Ella elevó la mano y la hizo oscilar en señal de zanjar el asunto.

—Ahora ve a casa de Beatriz. Está a la entrada del pueblo. No tiene pérdida. La verás sobre una colina. Te espera a las nueve. ¡Ah! Y esta tarde deberás pasar por el barbero. No me parece decente que un chico lleve estos pelos tan largos.

Podía pasar por lo del trabajo y lo del instituto, pero con referencia a mis cabellos nadie podría obligarme a rasurármelos.

—El pelo lo llevaré como me plazca  —aseguré.

—Albert, hoy mismo irás a la peluquería. No hay discusión posible sobre este tema —insistió ella.

—Para ti nada es discutible. Pero he dicho que no y nadie me tocará mí cabeza. Es sagrada —siseé mirándola con ojos encendidos.

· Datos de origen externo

(** A loop over the storing model of [Cosim], no disk: [v] is what the RTL reports
    for the second instruction. *)
Definition sample_tick (v : Z) (poll : poll_in) (c : Z) : tick :=
  Tick poll [] [StoreRec (0x88000000 + 4 * c) 0x100 7] [] false
    (RCycle (Some (Port (0x88000000 + 4 * c) true 2 (if c =? 1 then v else 7) None None)) None 0 0) 0 false 0 0 0 0 0
    (sample_req 0) (idle_req, idle_req) false.
Definition sample_main : @main unit unit Z :=
  Main (LoopSt 0 0 0 0 false false) false false mon_start [] (VGate false 0) (Gate true 0) [] (toy_chk 0x88000000)
    scsi_init tt 0 [] (bus_init (Mems ∅ None) 1).
Definition no_service (q : scsi_req) (d : unit) (b : list Z) : scsi_rsp * list Z * bool * Z := (rsp_zero, b, false, 0).
Abbreviation sample_exit mon_on ks w :=
  (main_run storing_exec toy_raise toy_ld no_tlb no_service (fun _ _ d => d) (fun r _ _ => r) (fun r _ => (None, r))
     (fun r n => (repeat 0 n, r)) (fun _ x => x) 0 0 true false false false false 0 (-1) 200 None sample_bus_cfg 2 0 65536 0 0 false mon_on ks 3 w).
Abbreviation sample_reached ks :=
  (executed storing_exec toy_raise toy_ld no_tlb no_service (fun _ _ d => d) (fun r _ _ => r) (fun r _ => (None, r))
     (fun r n => (repeat 0 n, r)) (fun _ x => x) 0 0 false false false false 0 (-1) 200 None sample_bus_cfg 2 0 65536 0 0 false false ks 3 sample_main).
Lemma main_verdict_witness :
  (exists m b sts, conforms storing_exec toy_raise no_tlb false sample_bus_cfg (sample_reached (sample_tick 7 no_input)) 0
     (view (n_chk sample_main)) (n_bus sample_main) m b sts) /\
  (exists e, sample_exit false (sample_tick 8 no_input) sample_main = Some e /\
     alarms (c_k (n_chk (last_state e))) <> alarms (c_k (n_chk sample_main))).
Proof.
  split.
  - destruct (main_verdict storing_exec toy_raise toy_ld no_tlb no_service (fun _ _ d => d) (fun r _ _ => r) (fun r _ => (None, r))
      (fun r n => (repeat 0 n, r)) (fun _ x => x) 0 0 false false false 0 (-1) 200 None sample_bus_cfg 2 0 65536 0 0 false false
      (sample_tick 7 no_input) sample_main eq_refl eq_refl eq_refl) as (e & He & Hiff).
    assert (option_map (fun e => (alarms (c_k (n_chk (last_state e))), match e with StoreStop _ => true | _ => false end))
      (Some e) = Some ((0, 0, 0, 0), false)) as Hv by (rewrite <- He; vm_compute; reflexivity).
    injection Hv as H1 H2 H3 H4 H5.
    destruct (proj1 Hiff) as (m & b & sts & Hc & _); [|exists m, b, sts; exact Hc].
    split; [intros w' ->; discriminate H5|]. unfold alarms. rewrite H1, H2, H3, H4. reflexivity.
  - eexists. split; [vm_compute; reflexivity|]. vm_compute. discriminate.
Defined.
(** One client halts the loop at cycle 0 and lets it go again, the other says nothing. *)
Definition halting (c : Z) : tick :=
  let k := sample_tick 7 (PollIn true None) c in
  Tick (k_poll k) [PollIn false (Some [103; 13])] (k_stores k) (k_tlb k) (k_timer k) (k_slots k) (k_pc k) (k_lv k) (k_count k)
    (k_epc k) (k_badv k) (k_cause k) (k_cause_ip k) (k_scsi k) (k_reqs k) (k_finish k).
Definition paused_mon : mon := Mon true true true 0 (repeat 0 LINE_SIZE) 0 0 0 0 [].
Lemma monitor_transparent_witness :
  exists e e' m1, sample_exit false (sample_tick 7 no_input) sample_main = Some e /\
    sample_exit true halting (set_mon paused_mon sample_main) = Some e' /\ e' = map_exit (set_mon m1) e /\
    m_out (n_mon (last_state e')) <> [].
Proof.
  destruct (sample_exit false (sample_tick 7 no_input) sample_main) as [e|] eqn:E; [|vm_compute in E; discriminate E].
  destruct (sample_exit true halting (set_mon paused_mon sample_main)) as [e'|] eqn:E'; [|vm_compute in E'; discriminate E'].
  destruct (monitor_transparent storing_exec toy_raise toy_ld no_tlb no_service (fun _ _ d => d) (fun r _ _ => r)
    (fun r _ => (None, r)) (fun r n => (repeat 0 n, r)) (fun _ x => x) 0 0 false false false 0 (-1) 200 None sample_bus_cfg 2 0 65536 0 0 false
    true false false true (sample_tick 7 no_input) halting 3 paused_mon sample_main e e') as [m1 H].
  - reflexivity.
  - exact E.
  - exact E'.
  - intros w' ->. vm_compute in E. discriminate E.
  - intros w' ->. vm_compute in E'. discriminate E'.
  - exists e, e', m1. split; [reflexivity|]. split; [reflexivity|]. split; [exact H|].
    assert (option_map (fun e => bool_decide (m_out (n_mon (last_state e)) = [])) (Some e') = Some false) as Hv
      by (rewrite <- E'; vm_compute; reflexivity).
    injection Hv as Hv. apply bool_decide_eq_false in Hv. exact Hv.
Defined.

—¿No ves que pareces un asqueroso revolucionario de esos? —dijo con un mohín de aversión.

—Es que lo soy. Soy contestatario por naturaleza. He corrido infinidad de veces delante de los grises esquivando las balas de goma. Ya sabes, la policía. La mejor manifestación fue la del dos de Febrero. Supongo que la viste en la tele. ¡Oh, lo olvidaba! No tienes. Y eso que estamos ya en mil novecientos setenta y ocho.

—En esta casa somos gente decente.

—Y yo alguien que quiere que las cosas cambien. Por suerte, ya hemos entrado en democracia. Pero aún queda mucho por hacer. No me quedaré quieto, y menos en este pueblucho anclado en un pasado caduco; en especial en una casa que no quieren estar informados. ¡En los setenta y sin tele!  –le repliqué con rabia.

—No la necesito. Considero que es un aparato del todo inútil. Tan solo ponen estupideces. La radio es mucho más fiable. Y cada día leo la prensa y mi distracción preferida es la lectura. Y en cuánto a tus exigencias, ve tomando nota de que hasta tú mayoría de edad te quedarás dónde yo esté. Y espero que a partir de ahora se te quiten esas ideas de la cabeza —deseó tía Claudia lanzando un suspiro.

A pesar del cabreo por la decisión de aceptar el trabajo no volví a protestar. Aunque dejé bien clarito que el pelo no me lo tocaba absolutamente nadie. Tía Claudia pareció resignarse y dejamos la discusión.